#### Your task
In the records below, find the line that contains "card_world demo_kernel []" and the line that contains "split; [exact (proj1". Set down exactly those lines and every line between them, and nothing more.

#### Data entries

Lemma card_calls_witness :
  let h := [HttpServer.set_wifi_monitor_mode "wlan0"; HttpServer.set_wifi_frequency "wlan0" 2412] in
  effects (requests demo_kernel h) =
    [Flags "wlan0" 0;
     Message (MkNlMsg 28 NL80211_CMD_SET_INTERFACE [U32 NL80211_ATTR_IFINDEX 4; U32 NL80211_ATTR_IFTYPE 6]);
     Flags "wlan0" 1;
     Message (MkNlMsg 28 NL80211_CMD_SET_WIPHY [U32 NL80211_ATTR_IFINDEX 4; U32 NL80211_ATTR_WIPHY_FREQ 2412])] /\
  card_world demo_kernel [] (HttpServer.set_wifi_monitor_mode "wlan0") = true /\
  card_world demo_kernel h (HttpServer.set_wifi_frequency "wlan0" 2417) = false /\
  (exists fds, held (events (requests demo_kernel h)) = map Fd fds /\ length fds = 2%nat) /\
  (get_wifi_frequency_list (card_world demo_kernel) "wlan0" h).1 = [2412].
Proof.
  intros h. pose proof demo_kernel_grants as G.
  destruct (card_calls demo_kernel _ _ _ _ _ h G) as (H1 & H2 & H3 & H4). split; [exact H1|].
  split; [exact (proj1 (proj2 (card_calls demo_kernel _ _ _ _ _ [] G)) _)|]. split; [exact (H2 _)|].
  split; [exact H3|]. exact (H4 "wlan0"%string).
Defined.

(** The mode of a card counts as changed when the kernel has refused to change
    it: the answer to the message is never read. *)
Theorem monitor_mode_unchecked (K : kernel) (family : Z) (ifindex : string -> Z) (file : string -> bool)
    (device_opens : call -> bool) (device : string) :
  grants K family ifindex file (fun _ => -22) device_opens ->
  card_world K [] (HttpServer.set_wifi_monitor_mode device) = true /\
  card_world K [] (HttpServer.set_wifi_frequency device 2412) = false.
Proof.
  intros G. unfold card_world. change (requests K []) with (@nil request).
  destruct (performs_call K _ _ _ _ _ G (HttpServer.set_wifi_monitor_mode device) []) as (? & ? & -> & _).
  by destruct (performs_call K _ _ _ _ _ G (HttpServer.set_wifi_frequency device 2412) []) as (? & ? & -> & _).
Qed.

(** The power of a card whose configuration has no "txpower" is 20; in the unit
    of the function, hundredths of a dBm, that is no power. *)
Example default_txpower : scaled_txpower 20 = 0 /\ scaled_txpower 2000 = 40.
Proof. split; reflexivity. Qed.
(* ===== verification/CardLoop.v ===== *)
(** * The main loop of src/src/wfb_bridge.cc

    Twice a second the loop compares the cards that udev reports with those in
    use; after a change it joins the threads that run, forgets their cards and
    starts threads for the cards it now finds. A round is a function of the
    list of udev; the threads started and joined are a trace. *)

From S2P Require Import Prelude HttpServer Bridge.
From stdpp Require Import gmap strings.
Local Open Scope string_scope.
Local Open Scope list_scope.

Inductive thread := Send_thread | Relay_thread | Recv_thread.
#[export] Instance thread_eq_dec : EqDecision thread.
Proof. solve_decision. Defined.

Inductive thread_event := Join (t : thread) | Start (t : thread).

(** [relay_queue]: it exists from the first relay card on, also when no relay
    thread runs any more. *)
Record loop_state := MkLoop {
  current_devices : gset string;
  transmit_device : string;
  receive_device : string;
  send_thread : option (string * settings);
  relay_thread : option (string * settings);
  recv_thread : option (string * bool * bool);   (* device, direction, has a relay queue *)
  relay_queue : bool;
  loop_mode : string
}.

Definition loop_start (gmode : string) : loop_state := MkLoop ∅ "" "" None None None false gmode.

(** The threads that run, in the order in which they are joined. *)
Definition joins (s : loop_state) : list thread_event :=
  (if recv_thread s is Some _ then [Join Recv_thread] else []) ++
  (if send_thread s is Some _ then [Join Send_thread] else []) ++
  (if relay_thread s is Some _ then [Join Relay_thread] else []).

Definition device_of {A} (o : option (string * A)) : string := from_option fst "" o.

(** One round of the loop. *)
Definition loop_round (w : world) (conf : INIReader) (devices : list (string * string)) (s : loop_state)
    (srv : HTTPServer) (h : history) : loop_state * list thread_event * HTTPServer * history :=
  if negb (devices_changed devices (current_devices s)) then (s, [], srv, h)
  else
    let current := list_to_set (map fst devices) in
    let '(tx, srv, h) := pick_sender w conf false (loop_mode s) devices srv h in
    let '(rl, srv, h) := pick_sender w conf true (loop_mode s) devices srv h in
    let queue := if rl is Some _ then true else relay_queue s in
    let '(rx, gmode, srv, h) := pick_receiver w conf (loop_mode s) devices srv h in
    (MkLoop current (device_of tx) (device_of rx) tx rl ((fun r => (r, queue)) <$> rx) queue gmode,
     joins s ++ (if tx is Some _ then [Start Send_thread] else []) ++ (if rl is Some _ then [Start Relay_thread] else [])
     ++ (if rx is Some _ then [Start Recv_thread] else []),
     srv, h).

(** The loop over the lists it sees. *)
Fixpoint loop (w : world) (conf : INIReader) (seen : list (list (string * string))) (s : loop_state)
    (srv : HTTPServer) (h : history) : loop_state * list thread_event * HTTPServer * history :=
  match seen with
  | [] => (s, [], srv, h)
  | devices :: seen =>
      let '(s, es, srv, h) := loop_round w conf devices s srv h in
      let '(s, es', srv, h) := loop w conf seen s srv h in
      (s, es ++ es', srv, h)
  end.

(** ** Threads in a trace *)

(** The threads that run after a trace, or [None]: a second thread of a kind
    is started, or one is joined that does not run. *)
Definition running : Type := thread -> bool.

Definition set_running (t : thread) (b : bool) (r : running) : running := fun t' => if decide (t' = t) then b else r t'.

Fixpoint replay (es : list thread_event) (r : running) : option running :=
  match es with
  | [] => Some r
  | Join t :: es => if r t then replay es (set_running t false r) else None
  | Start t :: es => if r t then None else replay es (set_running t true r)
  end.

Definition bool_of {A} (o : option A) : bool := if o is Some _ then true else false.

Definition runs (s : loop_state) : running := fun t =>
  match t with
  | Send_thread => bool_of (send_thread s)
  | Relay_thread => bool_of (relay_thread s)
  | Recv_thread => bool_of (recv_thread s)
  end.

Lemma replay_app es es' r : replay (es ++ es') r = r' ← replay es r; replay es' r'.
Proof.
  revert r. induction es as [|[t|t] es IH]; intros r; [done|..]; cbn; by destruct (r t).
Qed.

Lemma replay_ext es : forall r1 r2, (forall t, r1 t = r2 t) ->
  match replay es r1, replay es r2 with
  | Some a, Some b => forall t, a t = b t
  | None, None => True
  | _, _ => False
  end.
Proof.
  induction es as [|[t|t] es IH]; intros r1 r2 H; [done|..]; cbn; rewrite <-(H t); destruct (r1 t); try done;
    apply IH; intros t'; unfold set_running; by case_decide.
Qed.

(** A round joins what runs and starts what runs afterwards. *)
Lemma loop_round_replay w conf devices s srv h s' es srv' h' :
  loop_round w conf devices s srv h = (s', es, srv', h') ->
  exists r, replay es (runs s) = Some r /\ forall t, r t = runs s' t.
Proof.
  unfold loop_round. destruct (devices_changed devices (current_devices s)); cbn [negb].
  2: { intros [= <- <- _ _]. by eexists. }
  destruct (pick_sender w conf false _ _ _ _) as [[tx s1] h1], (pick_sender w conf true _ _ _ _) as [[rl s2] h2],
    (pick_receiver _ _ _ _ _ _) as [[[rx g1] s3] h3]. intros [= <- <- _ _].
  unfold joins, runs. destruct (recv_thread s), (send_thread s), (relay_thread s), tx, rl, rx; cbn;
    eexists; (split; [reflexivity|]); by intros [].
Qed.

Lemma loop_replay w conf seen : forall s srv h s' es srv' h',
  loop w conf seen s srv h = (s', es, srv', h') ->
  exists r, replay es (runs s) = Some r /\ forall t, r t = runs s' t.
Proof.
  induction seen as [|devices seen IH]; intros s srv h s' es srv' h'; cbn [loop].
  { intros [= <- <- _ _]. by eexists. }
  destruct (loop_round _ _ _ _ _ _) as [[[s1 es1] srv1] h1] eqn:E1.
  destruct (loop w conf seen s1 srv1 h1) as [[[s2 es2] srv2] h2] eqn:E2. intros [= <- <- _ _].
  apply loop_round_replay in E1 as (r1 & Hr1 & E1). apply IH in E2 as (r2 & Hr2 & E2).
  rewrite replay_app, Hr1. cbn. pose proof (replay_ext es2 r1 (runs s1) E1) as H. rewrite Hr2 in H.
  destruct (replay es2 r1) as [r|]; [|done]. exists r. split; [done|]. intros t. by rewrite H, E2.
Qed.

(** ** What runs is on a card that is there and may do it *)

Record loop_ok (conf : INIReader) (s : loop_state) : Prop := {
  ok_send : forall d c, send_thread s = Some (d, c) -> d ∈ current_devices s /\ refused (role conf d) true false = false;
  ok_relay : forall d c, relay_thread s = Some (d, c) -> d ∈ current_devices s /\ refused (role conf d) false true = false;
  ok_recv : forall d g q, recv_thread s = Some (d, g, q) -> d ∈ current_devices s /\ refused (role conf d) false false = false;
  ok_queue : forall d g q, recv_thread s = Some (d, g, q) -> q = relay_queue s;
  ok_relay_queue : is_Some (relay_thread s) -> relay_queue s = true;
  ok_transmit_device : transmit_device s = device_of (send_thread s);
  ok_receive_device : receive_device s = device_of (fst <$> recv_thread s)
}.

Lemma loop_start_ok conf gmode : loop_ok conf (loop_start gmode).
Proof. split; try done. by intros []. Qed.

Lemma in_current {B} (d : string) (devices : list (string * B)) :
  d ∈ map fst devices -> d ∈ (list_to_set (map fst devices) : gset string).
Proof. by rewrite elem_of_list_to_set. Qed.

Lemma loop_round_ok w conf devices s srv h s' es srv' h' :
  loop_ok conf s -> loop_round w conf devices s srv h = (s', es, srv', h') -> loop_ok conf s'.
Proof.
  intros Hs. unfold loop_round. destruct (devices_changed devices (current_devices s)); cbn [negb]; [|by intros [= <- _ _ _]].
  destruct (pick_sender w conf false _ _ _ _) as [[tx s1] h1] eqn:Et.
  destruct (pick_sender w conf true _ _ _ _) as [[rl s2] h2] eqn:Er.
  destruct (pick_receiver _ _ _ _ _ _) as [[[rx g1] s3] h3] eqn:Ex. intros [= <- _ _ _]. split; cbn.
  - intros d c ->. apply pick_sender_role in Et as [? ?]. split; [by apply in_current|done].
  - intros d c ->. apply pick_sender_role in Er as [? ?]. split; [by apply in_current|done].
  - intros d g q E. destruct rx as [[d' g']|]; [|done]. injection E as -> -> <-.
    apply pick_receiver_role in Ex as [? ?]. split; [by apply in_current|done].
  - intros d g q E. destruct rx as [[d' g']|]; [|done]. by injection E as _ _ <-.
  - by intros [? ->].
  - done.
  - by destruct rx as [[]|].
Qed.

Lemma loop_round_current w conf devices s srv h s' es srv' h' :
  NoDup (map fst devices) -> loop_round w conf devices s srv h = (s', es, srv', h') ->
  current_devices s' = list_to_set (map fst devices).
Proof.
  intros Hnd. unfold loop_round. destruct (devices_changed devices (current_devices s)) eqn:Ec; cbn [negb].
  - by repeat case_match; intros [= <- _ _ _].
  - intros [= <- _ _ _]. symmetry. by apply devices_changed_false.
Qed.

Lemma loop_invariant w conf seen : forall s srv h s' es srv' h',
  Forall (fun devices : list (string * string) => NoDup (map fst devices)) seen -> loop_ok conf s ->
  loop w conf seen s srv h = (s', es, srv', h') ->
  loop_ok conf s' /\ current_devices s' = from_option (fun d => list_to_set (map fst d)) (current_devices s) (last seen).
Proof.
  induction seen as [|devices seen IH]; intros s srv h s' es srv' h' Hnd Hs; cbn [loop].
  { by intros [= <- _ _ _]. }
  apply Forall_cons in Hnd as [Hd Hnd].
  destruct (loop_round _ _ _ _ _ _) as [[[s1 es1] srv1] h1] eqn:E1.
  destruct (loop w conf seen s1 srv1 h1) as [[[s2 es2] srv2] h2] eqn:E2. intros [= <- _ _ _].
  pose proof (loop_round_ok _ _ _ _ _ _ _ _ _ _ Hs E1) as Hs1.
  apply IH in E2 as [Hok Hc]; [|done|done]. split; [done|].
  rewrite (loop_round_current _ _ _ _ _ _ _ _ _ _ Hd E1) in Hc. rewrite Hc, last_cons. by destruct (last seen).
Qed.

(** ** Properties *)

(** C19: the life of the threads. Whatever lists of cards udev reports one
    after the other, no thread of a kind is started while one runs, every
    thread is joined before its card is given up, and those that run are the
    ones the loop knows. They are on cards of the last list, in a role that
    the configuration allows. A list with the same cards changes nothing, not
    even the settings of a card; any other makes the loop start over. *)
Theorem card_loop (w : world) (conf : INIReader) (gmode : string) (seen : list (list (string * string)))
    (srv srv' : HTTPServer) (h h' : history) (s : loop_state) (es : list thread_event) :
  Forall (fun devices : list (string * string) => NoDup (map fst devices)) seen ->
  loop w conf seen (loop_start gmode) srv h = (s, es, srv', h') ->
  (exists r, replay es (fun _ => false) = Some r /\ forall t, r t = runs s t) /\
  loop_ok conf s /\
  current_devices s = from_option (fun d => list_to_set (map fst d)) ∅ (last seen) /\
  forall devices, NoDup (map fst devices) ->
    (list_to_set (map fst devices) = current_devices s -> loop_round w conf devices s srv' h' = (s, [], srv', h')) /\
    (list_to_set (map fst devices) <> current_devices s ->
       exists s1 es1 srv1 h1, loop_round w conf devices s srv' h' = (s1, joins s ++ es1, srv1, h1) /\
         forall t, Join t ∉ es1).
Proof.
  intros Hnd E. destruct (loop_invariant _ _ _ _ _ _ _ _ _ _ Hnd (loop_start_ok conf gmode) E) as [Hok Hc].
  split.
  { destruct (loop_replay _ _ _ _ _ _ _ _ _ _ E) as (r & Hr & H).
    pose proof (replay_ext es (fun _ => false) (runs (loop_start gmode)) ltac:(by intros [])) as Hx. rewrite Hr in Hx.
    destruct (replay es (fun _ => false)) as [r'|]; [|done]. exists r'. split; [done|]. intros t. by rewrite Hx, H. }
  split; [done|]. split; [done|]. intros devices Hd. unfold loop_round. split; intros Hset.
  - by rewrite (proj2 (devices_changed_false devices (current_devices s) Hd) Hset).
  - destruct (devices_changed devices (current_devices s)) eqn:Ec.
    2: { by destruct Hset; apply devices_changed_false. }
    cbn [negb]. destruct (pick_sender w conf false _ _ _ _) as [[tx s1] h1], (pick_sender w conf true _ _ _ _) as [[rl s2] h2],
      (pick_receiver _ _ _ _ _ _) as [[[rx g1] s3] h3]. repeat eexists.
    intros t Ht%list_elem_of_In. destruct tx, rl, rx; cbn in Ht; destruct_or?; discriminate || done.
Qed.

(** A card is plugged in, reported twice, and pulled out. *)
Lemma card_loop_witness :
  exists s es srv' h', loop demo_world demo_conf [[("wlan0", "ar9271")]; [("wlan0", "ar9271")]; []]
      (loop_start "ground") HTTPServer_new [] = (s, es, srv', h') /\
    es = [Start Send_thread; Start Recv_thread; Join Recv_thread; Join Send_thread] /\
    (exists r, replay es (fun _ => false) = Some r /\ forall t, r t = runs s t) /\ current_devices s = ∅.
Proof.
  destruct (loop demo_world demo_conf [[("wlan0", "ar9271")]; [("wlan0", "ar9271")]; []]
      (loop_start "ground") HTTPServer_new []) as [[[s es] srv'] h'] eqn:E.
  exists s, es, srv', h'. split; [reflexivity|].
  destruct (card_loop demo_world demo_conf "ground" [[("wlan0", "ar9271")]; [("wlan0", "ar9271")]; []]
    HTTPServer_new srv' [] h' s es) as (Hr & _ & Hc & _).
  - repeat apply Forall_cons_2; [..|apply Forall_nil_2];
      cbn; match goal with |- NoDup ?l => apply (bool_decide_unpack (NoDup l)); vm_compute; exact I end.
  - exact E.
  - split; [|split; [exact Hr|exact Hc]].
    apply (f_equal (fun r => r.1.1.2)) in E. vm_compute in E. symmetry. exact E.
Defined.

#### Task output
  card_world demo_kernel [] (HttpServer.set_wifi_monitor_mode "wlan0") = true /\
  card_world demo_kernel h (HttpServer.set_wifi_frequency "wlan0" 2417) = false /\
  (exists fds, held (events (requests demo_kernel h)) = map Fd fds /\ length fds = 2%nat) /\
  (get_wifi_frequency_list (card_world demo_kernel) "wlan0" h).1 = [2412].
Proof.
  intros h. pose proof demo_kernel_grants as G.
  destruct (card_calls demo_kernel _ _ _ _ _ h G) as (H1 & H2 & H3 & H4). split; [exact H1|].
  split; [exact (proj1 (proj2 (card_calls demo_kernel _ _ _ _ _ [] G)) _)|]. split; [exact (H2 _)|].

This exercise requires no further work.